── Given data ──
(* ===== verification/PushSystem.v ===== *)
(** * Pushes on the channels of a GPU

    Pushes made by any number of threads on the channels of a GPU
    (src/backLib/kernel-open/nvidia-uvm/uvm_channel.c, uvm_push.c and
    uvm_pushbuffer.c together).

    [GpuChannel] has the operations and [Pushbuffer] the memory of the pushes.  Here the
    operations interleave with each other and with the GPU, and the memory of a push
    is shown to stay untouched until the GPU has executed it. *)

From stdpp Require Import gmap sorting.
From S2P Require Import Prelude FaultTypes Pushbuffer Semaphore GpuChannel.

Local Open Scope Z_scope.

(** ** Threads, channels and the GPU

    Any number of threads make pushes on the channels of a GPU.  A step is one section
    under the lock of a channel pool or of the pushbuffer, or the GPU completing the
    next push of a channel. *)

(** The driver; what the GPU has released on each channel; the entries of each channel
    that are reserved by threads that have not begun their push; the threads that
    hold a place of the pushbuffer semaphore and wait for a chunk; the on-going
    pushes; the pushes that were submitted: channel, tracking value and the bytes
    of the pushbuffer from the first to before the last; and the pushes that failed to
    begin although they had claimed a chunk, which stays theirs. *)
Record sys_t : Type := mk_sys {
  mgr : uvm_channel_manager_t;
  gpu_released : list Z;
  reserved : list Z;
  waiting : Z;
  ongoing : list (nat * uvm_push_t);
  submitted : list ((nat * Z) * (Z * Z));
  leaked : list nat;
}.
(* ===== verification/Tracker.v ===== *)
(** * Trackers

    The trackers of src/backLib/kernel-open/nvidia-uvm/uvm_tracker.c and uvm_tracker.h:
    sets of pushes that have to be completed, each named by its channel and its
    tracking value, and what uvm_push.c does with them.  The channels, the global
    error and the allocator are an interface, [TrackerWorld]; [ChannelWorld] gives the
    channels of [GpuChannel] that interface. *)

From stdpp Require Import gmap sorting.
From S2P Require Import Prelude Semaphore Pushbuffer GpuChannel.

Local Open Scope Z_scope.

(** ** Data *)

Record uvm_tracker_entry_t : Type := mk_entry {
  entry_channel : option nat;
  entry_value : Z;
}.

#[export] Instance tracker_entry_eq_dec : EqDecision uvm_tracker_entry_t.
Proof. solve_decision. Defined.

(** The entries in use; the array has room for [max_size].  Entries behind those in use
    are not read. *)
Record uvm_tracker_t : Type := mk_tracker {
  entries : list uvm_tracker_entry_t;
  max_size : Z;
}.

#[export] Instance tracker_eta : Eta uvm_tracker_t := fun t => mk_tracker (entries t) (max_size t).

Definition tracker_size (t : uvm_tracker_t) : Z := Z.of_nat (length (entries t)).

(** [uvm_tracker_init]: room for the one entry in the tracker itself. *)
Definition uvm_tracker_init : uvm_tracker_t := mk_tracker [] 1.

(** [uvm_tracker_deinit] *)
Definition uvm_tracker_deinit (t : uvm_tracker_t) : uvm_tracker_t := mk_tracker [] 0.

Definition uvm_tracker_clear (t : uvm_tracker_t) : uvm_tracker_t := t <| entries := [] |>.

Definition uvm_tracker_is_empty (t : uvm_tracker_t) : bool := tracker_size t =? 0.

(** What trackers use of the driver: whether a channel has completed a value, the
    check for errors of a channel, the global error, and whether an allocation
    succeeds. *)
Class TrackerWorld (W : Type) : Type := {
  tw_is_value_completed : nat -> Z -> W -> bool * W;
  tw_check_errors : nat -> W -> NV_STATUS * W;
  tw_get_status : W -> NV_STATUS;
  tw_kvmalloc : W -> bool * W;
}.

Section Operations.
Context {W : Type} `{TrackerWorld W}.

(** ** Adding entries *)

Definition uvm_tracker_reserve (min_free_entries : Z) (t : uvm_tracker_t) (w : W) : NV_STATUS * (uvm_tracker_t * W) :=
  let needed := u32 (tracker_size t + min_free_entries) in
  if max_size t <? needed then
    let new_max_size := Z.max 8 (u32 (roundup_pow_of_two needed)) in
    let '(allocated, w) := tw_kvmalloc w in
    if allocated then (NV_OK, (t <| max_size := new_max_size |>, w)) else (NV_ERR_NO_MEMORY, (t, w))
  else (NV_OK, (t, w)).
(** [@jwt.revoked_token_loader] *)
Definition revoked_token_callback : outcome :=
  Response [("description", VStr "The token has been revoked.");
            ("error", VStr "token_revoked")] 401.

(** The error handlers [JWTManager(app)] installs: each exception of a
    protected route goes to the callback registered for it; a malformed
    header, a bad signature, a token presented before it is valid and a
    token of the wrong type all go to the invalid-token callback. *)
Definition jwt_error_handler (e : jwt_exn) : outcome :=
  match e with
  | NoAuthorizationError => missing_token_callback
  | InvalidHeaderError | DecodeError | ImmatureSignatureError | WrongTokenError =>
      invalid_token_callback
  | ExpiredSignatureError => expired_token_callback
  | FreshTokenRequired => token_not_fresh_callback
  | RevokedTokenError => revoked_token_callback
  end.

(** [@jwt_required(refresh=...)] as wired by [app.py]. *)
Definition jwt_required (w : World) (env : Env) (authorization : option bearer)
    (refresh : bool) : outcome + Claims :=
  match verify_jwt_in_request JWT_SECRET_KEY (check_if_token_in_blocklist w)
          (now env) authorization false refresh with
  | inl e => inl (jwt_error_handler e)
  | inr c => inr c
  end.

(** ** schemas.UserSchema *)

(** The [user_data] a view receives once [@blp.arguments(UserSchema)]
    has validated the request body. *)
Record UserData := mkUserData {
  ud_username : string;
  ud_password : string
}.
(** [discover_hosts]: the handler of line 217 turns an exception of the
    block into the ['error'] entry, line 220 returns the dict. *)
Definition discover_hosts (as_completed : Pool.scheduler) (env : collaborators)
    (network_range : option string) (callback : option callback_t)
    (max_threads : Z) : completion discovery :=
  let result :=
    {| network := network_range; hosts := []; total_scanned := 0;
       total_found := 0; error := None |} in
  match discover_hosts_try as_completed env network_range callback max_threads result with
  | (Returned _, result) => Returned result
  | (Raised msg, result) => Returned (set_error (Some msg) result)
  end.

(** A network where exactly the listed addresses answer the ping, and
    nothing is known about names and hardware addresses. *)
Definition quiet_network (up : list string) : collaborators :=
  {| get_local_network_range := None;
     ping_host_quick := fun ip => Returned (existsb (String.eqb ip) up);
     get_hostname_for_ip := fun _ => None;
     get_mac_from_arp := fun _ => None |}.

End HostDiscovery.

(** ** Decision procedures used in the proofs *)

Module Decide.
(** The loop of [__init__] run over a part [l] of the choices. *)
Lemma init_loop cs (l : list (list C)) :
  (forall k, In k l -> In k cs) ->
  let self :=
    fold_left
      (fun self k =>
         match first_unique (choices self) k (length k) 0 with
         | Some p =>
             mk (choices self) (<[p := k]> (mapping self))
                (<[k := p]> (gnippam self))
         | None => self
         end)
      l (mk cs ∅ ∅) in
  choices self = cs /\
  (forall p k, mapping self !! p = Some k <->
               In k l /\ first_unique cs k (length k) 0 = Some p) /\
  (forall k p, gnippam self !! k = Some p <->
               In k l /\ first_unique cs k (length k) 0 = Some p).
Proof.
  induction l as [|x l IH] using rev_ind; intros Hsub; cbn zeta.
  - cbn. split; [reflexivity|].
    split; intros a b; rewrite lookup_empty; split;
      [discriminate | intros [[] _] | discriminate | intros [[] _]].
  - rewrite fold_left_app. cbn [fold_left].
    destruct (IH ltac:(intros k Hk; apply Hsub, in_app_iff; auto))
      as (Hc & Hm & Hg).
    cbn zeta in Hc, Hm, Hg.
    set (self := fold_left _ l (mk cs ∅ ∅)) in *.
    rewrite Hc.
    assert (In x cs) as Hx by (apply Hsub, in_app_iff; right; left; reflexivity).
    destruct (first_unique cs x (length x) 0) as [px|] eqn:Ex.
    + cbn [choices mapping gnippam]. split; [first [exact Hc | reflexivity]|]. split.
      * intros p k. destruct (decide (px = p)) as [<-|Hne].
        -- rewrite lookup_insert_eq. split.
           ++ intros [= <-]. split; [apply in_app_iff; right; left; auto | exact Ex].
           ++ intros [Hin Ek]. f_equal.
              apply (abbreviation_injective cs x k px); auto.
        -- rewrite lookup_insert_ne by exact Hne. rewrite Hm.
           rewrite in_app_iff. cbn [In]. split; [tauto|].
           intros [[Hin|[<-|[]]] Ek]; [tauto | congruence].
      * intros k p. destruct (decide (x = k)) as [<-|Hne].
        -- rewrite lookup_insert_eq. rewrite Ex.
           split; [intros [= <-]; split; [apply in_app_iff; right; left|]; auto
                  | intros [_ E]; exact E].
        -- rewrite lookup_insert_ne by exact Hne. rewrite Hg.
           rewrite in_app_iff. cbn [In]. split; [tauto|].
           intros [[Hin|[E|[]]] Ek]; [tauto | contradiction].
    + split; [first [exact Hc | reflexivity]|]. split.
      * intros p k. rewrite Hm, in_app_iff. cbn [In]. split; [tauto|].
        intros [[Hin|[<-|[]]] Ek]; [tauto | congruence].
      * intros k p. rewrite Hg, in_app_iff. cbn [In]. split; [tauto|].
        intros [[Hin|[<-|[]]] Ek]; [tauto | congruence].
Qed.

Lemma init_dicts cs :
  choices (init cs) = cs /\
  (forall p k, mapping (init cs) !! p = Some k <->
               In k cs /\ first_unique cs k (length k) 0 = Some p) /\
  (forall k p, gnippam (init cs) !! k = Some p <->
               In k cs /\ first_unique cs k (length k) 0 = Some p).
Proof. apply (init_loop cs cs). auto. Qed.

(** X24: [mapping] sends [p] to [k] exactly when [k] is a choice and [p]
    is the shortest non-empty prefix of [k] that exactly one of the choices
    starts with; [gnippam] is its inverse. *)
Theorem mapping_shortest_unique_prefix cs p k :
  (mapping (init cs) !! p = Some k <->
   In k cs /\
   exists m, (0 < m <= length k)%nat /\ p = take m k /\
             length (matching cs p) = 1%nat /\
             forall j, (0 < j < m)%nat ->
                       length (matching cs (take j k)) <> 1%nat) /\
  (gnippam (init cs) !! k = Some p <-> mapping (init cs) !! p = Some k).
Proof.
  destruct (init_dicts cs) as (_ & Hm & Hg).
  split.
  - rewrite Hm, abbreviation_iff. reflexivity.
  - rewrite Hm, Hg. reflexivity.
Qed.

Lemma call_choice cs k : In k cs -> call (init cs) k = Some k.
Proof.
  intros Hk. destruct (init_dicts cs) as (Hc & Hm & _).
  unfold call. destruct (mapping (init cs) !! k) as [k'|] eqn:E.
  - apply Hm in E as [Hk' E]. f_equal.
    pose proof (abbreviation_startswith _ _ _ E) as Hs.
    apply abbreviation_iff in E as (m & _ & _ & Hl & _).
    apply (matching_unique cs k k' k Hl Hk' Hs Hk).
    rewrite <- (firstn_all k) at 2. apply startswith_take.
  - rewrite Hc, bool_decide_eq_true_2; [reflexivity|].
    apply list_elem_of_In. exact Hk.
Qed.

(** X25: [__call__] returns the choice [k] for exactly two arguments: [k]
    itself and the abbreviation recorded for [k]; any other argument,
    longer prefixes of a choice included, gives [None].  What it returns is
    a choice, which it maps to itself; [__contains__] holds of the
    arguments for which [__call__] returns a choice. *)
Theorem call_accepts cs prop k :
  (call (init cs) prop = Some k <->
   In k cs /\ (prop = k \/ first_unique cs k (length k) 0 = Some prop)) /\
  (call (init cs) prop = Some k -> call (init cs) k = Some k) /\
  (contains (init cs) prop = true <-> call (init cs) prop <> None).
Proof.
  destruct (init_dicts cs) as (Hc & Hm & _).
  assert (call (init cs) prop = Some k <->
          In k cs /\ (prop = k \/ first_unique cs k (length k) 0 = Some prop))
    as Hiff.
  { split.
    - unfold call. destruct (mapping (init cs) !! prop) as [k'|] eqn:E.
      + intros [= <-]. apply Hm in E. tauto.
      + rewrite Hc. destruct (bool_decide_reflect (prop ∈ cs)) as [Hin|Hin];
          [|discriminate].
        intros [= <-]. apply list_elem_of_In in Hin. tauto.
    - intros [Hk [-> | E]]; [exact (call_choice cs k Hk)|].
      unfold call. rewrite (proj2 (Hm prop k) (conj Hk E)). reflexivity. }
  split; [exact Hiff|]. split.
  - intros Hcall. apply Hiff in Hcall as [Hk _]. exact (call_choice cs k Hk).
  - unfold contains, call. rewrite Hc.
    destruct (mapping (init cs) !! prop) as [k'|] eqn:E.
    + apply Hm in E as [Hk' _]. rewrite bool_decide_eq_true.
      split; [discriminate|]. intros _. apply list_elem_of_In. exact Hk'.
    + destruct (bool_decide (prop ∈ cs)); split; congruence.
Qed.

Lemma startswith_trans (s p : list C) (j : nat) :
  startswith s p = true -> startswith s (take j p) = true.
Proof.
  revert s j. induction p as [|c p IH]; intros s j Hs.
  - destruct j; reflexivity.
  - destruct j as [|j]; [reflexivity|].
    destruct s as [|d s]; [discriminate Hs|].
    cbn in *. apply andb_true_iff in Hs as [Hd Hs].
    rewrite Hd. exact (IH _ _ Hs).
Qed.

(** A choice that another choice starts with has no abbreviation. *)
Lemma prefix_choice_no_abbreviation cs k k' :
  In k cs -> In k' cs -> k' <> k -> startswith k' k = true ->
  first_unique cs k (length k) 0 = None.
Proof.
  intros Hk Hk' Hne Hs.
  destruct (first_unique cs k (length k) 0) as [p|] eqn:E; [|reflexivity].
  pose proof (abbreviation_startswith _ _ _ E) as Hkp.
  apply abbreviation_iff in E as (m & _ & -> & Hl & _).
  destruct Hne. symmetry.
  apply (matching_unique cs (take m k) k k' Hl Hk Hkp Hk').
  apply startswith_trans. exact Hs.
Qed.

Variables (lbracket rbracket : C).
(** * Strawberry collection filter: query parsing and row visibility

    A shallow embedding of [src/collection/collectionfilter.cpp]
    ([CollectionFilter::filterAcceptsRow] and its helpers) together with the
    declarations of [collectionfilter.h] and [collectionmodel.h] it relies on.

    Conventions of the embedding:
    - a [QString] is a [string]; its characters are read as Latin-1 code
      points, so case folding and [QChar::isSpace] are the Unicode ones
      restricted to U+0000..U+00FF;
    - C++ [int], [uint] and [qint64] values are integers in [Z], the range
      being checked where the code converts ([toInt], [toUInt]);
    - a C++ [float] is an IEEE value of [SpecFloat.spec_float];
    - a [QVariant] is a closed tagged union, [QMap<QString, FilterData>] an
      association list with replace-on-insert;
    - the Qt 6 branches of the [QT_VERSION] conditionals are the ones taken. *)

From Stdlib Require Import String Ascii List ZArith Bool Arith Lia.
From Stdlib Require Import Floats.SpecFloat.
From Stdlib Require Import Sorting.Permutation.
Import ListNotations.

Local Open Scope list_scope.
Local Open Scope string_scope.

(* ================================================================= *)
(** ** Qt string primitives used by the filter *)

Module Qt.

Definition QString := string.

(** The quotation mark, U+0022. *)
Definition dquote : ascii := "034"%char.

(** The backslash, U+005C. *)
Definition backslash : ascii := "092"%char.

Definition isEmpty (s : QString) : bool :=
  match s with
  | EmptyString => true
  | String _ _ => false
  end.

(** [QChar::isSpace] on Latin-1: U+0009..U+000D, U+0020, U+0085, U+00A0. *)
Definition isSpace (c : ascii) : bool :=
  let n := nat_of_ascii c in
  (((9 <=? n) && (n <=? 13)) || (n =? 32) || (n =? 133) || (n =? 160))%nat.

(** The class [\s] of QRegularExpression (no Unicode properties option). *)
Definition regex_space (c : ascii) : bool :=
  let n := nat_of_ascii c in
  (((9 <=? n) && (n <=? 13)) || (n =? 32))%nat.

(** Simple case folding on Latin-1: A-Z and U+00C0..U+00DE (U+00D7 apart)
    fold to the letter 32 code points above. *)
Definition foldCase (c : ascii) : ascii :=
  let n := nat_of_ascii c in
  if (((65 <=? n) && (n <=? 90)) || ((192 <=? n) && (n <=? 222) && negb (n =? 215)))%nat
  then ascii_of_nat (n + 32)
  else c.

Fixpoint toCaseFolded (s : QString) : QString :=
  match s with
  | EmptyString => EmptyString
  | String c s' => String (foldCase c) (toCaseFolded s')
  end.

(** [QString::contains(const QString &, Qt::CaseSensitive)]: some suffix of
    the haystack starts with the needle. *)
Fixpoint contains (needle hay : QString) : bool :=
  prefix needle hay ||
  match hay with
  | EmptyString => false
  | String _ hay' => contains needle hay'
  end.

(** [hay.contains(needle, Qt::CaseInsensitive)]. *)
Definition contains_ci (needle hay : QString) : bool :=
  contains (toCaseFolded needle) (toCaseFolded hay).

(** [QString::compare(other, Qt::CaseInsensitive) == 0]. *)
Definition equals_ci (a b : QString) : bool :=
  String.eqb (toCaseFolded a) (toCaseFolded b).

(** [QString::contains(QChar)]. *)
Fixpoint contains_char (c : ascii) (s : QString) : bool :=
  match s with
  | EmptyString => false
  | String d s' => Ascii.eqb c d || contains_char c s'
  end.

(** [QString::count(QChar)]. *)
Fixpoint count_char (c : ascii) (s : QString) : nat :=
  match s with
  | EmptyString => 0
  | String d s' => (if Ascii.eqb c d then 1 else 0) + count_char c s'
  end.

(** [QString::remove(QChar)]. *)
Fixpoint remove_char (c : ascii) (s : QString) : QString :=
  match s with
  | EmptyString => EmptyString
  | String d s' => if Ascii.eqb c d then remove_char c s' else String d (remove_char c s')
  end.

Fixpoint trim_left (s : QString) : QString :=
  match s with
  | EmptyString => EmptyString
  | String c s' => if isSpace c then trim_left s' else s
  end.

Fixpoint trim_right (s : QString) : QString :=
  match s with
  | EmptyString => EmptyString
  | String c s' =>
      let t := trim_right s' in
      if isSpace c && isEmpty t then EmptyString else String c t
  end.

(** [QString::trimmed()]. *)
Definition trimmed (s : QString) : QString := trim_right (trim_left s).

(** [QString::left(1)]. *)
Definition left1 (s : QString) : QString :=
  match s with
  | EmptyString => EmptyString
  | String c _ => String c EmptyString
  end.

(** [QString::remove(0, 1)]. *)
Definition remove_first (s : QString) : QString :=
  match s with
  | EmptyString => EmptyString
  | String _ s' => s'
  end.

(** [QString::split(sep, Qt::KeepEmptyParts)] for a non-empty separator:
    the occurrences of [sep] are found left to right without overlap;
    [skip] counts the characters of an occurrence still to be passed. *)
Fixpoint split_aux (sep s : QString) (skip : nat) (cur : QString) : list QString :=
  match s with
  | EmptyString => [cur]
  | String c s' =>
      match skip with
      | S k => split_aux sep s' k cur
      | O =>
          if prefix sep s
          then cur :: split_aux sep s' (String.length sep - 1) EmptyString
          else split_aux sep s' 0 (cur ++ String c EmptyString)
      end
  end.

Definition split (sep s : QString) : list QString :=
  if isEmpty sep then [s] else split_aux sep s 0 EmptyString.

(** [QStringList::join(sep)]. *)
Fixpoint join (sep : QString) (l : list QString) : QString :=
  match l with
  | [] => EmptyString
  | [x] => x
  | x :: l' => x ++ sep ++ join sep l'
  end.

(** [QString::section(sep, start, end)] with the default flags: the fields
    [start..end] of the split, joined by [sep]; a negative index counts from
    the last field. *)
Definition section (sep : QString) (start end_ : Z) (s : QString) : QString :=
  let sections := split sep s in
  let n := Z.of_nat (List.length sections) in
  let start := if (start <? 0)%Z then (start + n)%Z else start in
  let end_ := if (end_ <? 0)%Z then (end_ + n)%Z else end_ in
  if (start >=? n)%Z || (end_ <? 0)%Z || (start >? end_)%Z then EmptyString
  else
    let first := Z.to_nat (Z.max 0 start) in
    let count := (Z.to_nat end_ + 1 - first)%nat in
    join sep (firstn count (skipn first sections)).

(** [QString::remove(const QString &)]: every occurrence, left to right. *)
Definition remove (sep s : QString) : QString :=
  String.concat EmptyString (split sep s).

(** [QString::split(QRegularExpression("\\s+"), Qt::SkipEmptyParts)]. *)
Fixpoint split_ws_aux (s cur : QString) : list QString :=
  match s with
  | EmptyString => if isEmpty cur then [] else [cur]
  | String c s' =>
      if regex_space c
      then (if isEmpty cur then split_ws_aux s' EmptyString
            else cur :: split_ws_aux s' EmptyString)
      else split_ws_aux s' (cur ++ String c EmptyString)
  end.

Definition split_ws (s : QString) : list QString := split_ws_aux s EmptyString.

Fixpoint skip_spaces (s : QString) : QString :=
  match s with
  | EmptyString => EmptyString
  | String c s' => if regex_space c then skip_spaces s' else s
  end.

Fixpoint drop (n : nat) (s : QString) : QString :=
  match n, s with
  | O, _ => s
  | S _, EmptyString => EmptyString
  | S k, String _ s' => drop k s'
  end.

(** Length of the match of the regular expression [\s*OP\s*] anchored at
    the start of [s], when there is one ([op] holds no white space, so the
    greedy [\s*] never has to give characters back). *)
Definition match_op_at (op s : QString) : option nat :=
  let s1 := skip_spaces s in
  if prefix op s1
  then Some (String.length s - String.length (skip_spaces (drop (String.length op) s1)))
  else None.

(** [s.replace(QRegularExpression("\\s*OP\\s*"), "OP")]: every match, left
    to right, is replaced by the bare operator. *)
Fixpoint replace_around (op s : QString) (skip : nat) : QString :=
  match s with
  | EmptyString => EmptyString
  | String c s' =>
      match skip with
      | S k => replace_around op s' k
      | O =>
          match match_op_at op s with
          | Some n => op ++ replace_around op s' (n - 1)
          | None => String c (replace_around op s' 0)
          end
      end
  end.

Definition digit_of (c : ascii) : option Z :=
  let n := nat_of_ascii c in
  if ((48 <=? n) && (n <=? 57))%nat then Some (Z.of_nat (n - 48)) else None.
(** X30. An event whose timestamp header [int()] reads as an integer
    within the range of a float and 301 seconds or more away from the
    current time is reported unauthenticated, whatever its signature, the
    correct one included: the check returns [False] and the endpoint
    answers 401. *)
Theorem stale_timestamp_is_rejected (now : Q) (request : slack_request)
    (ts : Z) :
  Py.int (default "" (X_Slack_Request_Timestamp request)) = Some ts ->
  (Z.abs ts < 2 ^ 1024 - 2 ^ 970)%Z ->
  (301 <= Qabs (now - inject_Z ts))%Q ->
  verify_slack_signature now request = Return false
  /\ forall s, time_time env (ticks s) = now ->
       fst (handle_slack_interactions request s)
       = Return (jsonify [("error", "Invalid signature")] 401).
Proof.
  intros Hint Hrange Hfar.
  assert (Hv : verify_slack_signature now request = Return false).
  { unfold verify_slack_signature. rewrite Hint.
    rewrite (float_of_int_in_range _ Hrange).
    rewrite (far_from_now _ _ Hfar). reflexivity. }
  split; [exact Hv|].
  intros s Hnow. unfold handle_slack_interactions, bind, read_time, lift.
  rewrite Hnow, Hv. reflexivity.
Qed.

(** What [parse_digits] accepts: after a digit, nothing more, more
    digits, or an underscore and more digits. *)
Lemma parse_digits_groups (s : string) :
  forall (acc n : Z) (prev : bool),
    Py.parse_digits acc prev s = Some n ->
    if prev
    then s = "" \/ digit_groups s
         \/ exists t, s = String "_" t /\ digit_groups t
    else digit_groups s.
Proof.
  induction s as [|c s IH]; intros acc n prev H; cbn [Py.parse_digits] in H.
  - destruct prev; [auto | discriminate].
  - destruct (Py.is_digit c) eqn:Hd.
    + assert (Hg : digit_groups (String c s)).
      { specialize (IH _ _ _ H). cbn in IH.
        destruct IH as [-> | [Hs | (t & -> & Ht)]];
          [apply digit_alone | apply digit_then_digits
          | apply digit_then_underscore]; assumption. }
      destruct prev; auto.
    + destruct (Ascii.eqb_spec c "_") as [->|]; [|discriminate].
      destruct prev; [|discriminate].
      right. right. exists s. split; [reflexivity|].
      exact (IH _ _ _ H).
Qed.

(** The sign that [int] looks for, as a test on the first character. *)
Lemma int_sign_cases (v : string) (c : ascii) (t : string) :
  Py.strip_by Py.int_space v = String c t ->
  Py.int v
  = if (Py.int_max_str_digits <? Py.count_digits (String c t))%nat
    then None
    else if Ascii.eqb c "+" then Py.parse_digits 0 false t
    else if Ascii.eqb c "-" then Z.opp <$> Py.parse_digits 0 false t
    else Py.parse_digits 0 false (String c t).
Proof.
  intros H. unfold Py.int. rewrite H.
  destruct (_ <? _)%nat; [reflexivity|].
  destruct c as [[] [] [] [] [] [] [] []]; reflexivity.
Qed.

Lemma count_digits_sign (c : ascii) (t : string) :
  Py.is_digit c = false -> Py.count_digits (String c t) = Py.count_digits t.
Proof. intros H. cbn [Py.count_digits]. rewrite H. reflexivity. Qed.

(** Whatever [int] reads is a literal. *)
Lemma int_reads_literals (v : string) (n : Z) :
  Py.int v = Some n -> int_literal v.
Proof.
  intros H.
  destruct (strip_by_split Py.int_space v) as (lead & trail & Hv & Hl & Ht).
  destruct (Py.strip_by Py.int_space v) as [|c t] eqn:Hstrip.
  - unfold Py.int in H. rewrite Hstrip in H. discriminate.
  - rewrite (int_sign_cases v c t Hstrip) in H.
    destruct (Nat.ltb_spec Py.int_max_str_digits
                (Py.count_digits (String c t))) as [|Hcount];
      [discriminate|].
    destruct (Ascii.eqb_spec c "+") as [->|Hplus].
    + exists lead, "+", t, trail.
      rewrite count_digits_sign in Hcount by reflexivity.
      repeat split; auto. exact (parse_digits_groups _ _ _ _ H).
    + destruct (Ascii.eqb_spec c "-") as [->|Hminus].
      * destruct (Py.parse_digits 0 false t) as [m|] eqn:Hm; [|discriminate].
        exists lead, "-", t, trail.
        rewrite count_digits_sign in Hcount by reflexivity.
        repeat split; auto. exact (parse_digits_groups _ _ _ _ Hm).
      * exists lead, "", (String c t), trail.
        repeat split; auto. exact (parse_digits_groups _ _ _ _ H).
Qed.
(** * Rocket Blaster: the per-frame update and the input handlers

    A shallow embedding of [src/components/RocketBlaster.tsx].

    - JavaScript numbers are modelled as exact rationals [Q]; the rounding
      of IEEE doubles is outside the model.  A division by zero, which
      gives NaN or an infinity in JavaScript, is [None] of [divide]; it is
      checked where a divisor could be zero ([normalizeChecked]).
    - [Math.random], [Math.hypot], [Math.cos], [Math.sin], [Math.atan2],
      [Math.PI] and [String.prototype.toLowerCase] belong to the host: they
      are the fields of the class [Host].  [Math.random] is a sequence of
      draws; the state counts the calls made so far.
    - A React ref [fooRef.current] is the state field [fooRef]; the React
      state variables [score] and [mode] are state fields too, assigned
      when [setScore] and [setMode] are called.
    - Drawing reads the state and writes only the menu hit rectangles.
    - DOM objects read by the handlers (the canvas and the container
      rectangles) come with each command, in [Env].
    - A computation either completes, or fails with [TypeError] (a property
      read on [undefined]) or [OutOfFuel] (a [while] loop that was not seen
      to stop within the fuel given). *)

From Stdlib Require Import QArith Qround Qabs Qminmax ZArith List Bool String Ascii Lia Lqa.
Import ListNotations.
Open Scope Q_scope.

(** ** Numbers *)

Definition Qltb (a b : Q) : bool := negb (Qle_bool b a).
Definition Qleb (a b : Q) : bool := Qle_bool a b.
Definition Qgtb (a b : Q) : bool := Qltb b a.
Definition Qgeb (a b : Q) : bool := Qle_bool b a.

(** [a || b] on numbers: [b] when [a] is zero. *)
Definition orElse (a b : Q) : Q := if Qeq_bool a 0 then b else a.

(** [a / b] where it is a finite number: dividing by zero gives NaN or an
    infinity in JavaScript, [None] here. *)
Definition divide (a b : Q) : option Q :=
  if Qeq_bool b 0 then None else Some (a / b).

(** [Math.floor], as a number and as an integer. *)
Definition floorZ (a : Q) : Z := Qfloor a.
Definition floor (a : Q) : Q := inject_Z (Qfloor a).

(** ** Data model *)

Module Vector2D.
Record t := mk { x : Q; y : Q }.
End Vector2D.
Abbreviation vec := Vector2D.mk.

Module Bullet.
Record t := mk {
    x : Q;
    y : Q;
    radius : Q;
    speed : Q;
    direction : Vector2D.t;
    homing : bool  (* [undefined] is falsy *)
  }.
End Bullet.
───
> **The problem**
Both end lines included, restate word for word the lines above from the line with "E]; exact E]." to the line with "length (matching cs (take", and nothing else.

> **Answer area**
                  | intros [_ E]; exact E].
        -- rewrite lookup_insert_ne by exact Hne. rewrite Hg.
           rewrite in_app_iff. cbn [In]. split; [tauto|].
           intros [[Hin|[E|[]]] Ek]; [tauto | contradiction].
    + split; [first [exact Hc | reflexivity]|]. split.
      * intros p k. rewrite Hm, in_app_iff. cbn [In]. split; [tauto|].
        intros [[Hin|[<-|[]]] Ek]; [tauto | congruence].
      * intros k p. rewrite Hg, in_app_iff. cbn [In]. split; [tauto|].
        intros [[Hin|[<-|[]]] Ek]; [tauto | congruence].
Qed.

Lemma init_dicts cs :
  choices (init cs) = cs /\
  (forall p k, mapping (init cs) !! p = Some k <->
               In k cs /\ first_unique cs k (length k) 0 = Some p) /\
  (forall k p, gnippam (init cs) !! k = Some p <->
               In k cs /\ first_unique cs k (length k) 0 = Some p).
Proof. apply (init_loop cs cs). auto. Qed.

(** X24: [mapping] sends [p] to [k] exactly when [k] is a choice and [p]
    is the shortest non-empty prefix of [k] that exactly one of the choices
    starts with; [gnippam] is its inverse. *)
Theorem mapping_shortest_unique_prefix cs p k :
  (mapping (init cs) !! p = Some k <->
   In k cs /\
   exists m, (0 < m <= length k)%nat /\ p = take m k /\
             length (matching cs p) = 1%nat /\
             forall j, (0 < j < m)%nat ->
                       length (matching cs (take j k)) <> 1%nat) /\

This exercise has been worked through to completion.